(The data begins)
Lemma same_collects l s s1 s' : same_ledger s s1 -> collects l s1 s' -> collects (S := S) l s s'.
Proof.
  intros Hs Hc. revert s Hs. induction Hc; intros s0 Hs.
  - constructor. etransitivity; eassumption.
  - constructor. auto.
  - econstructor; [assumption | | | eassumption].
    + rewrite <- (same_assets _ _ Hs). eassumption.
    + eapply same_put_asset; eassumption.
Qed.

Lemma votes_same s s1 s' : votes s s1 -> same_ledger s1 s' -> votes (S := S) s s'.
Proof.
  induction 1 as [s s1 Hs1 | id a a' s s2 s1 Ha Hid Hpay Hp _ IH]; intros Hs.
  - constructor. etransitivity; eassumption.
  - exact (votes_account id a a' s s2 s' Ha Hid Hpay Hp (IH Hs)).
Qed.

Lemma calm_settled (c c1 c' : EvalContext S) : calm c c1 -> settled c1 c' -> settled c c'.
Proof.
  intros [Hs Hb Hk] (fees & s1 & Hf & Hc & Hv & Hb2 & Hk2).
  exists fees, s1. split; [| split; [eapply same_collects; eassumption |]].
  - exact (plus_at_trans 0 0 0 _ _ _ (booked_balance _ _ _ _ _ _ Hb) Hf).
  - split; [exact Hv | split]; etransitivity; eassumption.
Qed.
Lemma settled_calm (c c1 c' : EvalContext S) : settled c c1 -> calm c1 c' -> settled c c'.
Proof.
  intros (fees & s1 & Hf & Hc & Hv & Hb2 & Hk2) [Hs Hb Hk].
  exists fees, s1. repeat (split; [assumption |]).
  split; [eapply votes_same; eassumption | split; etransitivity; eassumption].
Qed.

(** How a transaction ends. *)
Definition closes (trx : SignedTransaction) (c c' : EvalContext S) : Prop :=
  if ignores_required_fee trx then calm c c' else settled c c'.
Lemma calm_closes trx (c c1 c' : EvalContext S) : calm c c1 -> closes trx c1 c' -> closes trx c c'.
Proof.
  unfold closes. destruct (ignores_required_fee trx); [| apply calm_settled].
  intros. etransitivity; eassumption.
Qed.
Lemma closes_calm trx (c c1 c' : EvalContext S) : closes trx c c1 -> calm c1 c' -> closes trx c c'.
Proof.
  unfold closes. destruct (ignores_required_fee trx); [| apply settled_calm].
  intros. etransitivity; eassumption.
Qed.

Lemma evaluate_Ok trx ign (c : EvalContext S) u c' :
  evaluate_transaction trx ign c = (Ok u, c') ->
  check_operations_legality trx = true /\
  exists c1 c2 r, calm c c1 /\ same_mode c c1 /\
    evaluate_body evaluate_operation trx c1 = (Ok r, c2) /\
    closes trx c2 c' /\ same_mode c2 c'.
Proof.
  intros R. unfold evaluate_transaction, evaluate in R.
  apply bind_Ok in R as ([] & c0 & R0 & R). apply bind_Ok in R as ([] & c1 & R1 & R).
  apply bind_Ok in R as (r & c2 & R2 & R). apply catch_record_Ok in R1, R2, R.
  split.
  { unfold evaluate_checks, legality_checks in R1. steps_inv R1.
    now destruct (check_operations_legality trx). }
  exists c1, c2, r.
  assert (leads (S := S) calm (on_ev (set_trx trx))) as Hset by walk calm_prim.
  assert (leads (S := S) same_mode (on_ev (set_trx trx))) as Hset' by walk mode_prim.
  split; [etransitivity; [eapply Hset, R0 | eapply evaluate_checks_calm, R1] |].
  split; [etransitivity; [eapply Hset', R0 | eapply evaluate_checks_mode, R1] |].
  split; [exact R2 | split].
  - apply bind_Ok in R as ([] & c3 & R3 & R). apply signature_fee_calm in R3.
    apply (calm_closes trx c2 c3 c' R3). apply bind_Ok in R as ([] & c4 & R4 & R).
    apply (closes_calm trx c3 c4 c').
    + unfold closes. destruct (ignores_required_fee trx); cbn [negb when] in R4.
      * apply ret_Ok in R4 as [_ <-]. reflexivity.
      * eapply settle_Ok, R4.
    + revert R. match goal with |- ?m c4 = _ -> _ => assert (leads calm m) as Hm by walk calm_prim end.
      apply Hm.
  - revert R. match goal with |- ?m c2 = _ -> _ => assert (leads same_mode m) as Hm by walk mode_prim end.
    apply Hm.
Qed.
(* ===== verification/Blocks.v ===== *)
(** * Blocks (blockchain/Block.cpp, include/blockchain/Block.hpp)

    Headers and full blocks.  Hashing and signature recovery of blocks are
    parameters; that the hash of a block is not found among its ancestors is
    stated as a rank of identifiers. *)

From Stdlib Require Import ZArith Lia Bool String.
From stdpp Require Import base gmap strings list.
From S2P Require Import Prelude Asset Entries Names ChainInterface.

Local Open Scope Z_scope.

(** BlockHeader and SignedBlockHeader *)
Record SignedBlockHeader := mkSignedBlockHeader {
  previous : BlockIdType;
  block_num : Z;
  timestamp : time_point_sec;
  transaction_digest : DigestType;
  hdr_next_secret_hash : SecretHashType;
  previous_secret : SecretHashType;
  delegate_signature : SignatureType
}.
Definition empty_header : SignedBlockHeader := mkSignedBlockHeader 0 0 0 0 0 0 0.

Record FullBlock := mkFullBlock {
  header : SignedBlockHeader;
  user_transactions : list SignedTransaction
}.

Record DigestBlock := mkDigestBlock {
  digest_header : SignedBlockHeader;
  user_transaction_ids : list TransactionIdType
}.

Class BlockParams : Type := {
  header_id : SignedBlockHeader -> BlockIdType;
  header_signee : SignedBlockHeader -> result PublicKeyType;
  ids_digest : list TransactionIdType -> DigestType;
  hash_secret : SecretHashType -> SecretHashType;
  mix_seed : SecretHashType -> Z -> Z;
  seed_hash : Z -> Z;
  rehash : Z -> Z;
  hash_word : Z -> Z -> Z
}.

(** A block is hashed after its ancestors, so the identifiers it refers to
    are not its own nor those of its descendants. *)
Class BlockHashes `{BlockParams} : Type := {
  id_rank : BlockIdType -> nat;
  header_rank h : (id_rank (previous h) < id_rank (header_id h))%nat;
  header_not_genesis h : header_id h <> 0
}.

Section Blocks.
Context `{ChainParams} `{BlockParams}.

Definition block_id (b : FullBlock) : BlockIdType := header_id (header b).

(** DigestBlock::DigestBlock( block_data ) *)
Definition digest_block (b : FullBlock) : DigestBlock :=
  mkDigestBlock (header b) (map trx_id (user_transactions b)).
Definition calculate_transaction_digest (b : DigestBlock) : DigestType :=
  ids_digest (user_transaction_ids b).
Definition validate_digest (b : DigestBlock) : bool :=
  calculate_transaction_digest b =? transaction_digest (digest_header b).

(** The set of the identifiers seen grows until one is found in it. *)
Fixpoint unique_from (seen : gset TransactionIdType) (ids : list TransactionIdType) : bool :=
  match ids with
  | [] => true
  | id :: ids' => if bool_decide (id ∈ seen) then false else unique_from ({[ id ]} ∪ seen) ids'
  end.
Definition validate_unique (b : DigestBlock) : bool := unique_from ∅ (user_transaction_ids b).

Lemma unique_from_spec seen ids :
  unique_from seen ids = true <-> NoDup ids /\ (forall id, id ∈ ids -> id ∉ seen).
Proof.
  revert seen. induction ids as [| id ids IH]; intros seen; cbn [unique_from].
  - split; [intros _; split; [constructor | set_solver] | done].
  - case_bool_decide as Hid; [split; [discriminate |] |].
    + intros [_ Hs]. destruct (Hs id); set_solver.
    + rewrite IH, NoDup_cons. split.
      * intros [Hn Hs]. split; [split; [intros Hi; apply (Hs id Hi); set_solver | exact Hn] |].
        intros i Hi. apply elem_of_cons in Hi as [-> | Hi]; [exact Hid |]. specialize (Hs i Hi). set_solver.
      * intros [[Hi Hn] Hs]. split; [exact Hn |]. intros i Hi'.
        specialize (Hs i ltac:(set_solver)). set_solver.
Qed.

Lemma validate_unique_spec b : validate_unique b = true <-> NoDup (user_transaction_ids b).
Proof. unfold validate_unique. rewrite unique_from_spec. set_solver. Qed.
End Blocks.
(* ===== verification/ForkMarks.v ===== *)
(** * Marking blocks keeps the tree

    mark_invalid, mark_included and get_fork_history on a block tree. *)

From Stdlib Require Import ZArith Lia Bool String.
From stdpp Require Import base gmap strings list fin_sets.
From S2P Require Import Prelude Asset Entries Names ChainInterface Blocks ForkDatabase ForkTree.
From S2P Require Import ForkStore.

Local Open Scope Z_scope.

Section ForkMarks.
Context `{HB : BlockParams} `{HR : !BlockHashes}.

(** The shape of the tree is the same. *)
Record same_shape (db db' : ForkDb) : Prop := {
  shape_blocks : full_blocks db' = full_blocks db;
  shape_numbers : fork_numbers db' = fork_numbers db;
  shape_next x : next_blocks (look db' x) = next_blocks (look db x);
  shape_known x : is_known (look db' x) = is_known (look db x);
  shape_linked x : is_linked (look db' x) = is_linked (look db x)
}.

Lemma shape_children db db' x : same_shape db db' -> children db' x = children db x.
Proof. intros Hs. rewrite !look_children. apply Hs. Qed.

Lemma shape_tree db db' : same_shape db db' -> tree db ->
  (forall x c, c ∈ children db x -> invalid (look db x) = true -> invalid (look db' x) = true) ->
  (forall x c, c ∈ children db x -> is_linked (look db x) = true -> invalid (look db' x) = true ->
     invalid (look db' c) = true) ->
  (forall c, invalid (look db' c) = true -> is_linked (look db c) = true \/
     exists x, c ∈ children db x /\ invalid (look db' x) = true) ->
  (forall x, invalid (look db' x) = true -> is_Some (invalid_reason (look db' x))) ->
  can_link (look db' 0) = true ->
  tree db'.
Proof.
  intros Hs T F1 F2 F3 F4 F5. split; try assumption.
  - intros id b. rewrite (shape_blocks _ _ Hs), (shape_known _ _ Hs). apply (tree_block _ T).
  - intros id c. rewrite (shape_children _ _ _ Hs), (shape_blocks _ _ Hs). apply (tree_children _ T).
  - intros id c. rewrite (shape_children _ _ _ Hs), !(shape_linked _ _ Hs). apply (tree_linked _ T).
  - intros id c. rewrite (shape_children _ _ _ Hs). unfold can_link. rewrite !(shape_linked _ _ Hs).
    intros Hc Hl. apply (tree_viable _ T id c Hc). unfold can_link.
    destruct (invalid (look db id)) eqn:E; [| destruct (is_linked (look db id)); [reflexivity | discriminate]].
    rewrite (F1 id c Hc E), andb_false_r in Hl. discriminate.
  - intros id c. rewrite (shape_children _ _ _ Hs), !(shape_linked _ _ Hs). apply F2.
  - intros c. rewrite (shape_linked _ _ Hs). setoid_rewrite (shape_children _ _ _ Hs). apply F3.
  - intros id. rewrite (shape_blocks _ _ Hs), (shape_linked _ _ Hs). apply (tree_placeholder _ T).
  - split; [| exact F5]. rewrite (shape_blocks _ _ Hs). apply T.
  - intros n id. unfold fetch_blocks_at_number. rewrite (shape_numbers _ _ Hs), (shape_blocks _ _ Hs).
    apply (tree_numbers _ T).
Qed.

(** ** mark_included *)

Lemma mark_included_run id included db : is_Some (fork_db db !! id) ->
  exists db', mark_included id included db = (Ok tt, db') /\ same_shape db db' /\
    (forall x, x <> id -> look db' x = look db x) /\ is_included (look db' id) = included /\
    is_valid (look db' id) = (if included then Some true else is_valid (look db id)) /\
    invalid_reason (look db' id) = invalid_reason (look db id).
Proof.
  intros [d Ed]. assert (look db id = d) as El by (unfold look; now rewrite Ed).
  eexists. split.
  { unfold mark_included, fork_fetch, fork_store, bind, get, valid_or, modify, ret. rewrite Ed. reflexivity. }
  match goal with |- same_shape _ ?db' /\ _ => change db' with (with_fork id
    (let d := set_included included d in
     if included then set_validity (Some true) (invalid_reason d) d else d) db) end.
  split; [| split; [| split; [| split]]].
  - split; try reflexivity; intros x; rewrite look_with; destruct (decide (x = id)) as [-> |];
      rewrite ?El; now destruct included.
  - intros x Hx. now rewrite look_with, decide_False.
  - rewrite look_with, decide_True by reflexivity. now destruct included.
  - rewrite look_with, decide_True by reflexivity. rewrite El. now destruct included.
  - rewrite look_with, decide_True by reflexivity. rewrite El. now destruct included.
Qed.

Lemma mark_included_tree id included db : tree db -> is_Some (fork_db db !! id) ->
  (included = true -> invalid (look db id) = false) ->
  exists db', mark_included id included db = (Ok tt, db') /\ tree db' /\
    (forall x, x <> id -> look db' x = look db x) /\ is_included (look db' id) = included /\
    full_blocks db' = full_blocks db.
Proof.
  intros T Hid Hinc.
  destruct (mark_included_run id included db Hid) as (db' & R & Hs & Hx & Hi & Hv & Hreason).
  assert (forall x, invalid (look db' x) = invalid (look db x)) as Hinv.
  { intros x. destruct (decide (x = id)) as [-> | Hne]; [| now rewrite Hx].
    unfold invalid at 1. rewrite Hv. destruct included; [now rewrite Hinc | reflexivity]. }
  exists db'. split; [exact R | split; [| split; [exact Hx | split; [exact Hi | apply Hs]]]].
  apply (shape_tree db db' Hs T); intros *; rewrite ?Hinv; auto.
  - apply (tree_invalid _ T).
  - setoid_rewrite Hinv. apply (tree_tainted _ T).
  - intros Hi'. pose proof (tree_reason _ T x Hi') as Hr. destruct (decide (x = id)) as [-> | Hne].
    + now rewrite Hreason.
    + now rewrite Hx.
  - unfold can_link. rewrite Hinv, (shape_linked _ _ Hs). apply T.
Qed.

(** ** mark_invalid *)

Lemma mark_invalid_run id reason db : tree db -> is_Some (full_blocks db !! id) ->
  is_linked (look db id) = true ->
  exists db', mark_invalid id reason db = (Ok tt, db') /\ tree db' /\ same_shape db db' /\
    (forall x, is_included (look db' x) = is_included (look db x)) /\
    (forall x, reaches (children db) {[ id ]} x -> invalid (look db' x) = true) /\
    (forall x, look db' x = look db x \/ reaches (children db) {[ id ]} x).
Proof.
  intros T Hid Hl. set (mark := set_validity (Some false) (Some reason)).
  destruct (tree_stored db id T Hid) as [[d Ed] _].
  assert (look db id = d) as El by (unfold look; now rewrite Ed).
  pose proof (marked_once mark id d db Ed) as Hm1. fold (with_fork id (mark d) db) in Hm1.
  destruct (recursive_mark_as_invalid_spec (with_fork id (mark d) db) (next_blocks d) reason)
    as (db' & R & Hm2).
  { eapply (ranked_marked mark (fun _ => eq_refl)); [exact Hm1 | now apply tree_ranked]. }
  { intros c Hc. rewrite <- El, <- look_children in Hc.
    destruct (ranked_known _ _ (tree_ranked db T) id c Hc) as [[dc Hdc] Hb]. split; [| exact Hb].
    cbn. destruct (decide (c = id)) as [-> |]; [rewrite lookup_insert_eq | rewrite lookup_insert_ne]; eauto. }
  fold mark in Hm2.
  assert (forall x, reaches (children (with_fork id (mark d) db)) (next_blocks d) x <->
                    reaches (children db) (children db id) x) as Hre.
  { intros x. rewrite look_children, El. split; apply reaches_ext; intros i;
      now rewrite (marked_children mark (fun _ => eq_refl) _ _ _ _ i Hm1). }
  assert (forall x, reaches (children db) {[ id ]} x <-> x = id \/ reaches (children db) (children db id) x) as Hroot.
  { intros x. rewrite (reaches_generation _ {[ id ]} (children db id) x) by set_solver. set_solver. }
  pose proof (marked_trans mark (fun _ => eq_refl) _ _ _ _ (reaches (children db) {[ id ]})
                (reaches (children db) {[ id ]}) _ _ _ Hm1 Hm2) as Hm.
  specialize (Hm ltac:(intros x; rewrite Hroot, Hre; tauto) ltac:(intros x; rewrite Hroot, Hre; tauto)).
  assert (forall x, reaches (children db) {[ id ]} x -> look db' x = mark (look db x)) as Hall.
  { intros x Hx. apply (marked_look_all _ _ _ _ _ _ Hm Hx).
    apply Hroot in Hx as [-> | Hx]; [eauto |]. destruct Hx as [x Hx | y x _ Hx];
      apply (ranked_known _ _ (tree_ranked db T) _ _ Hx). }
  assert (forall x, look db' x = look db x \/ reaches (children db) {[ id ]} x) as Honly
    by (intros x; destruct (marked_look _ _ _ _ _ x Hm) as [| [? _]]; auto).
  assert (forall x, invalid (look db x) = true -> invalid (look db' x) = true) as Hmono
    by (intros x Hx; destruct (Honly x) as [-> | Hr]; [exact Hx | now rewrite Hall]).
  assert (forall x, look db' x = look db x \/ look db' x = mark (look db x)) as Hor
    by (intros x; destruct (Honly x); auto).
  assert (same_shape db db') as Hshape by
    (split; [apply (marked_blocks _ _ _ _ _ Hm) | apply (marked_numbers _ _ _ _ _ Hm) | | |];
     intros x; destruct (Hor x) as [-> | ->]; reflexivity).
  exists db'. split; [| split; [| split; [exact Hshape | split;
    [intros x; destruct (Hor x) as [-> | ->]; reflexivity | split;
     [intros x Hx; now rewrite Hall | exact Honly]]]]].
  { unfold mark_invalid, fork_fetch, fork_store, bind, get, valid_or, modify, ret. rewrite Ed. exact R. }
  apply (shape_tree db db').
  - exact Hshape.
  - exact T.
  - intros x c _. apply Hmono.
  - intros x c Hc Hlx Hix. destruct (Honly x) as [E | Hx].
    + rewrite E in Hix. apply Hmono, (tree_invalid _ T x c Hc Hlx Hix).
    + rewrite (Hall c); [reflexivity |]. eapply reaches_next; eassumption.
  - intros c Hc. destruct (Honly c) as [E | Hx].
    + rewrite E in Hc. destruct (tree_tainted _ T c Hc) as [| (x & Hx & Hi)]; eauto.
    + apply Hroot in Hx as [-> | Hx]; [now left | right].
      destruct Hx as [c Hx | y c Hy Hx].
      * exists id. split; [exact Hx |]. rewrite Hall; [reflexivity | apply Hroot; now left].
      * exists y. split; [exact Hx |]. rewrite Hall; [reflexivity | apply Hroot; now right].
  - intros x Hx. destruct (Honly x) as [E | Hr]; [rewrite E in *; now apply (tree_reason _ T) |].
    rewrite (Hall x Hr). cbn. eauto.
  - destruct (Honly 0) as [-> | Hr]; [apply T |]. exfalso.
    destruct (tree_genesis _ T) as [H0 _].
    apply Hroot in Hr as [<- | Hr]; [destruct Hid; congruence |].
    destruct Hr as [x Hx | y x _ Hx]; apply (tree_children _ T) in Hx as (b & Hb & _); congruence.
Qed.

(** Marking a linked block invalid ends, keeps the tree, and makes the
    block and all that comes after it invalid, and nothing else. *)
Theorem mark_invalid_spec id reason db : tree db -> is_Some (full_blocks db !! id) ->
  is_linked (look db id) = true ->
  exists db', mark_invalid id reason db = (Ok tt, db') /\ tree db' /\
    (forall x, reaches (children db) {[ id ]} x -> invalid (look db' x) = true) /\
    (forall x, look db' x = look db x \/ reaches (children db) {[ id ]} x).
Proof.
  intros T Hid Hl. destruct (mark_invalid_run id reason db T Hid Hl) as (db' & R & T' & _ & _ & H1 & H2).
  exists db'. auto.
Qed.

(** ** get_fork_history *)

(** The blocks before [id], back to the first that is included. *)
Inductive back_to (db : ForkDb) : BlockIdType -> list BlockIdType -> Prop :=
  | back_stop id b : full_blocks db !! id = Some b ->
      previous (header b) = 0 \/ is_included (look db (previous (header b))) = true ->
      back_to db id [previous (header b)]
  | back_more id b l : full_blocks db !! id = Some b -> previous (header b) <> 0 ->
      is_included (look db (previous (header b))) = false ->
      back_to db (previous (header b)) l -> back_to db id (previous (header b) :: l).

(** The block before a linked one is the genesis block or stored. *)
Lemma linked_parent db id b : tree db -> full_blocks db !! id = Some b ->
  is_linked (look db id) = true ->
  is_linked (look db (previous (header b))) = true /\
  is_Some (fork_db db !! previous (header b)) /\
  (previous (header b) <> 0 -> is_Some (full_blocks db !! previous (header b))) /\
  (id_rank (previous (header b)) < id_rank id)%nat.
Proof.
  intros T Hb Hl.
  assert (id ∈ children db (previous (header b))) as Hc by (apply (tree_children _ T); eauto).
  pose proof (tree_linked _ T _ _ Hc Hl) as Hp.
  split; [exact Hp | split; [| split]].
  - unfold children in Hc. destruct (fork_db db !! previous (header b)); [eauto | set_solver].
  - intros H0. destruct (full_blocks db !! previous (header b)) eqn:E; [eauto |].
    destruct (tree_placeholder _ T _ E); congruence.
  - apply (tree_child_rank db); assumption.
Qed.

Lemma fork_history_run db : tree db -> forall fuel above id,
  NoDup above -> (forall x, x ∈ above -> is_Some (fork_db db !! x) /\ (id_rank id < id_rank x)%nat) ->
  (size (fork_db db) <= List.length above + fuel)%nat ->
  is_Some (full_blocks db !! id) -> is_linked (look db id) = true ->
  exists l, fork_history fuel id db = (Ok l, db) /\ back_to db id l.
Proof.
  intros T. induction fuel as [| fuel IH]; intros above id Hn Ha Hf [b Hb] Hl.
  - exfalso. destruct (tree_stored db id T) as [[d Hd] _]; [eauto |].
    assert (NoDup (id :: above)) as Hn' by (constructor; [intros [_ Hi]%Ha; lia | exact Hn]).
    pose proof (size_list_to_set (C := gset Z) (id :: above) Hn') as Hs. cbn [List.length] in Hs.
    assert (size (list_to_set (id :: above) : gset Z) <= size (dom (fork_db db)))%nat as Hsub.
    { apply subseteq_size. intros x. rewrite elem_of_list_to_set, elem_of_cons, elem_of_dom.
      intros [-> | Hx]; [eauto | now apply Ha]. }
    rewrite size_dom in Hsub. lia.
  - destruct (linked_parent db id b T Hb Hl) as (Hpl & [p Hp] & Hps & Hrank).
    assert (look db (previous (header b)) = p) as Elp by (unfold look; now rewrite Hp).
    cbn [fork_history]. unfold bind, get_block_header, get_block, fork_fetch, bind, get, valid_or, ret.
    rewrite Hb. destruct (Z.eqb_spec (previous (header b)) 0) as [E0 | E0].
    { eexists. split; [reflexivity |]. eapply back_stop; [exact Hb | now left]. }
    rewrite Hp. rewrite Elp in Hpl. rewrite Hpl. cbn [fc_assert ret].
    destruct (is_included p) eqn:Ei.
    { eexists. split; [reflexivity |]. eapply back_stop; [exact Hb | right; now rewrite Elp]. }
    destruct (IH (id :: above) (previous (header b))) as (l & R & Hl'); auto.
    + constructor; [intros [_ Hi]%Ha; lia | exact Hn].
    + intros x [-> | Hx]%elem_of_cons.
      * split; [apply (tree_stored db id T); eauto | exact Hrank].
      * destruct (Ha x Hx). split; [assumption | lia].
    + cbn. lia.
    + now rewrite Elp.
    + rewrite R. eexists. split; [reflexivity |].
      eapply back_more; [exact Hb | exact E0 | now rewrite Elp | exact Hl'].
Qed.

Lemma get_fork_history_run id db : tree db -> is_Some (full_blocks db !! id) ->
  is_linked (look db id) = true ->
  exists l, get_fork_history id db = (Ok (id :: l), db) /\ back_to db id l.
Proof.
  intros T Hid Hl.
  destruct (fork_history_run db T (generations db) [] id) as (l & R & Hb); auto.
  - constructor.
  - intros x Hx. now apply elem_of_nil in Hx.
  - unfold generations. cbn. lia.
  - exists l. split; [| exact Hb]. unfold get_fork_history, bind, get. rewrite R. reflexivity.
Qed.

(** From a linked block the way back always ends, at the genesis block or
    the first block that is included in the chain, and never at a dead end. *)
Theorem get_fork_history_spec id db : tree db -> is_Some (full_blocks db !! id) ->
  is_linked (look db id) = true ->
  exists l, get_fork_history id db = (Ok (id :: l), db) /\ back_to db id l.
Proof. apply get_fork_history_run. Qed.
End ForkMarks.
(The data ends)
**What you will do**. In the entries above, some lines hold the string "leads". Copy each of them.

**Solution below**.
  assert (leads (S := S) calm (on_ev (set_trx trx))) as Hset by walk calm_prim.
  assert (leads (S := S) same_mode (on_ev (set_trx trx))) as Hset' by walk mode_prim.
    + revert R. match goal with |- ?m c4 = _ -> _ => assert (leads calm m) as Hm by walk calm_prim end.
  - revert R. match goal with |- ?m c2 = _ -> _ => assert (leads same_mode m) as Hm by walk mode_prim end.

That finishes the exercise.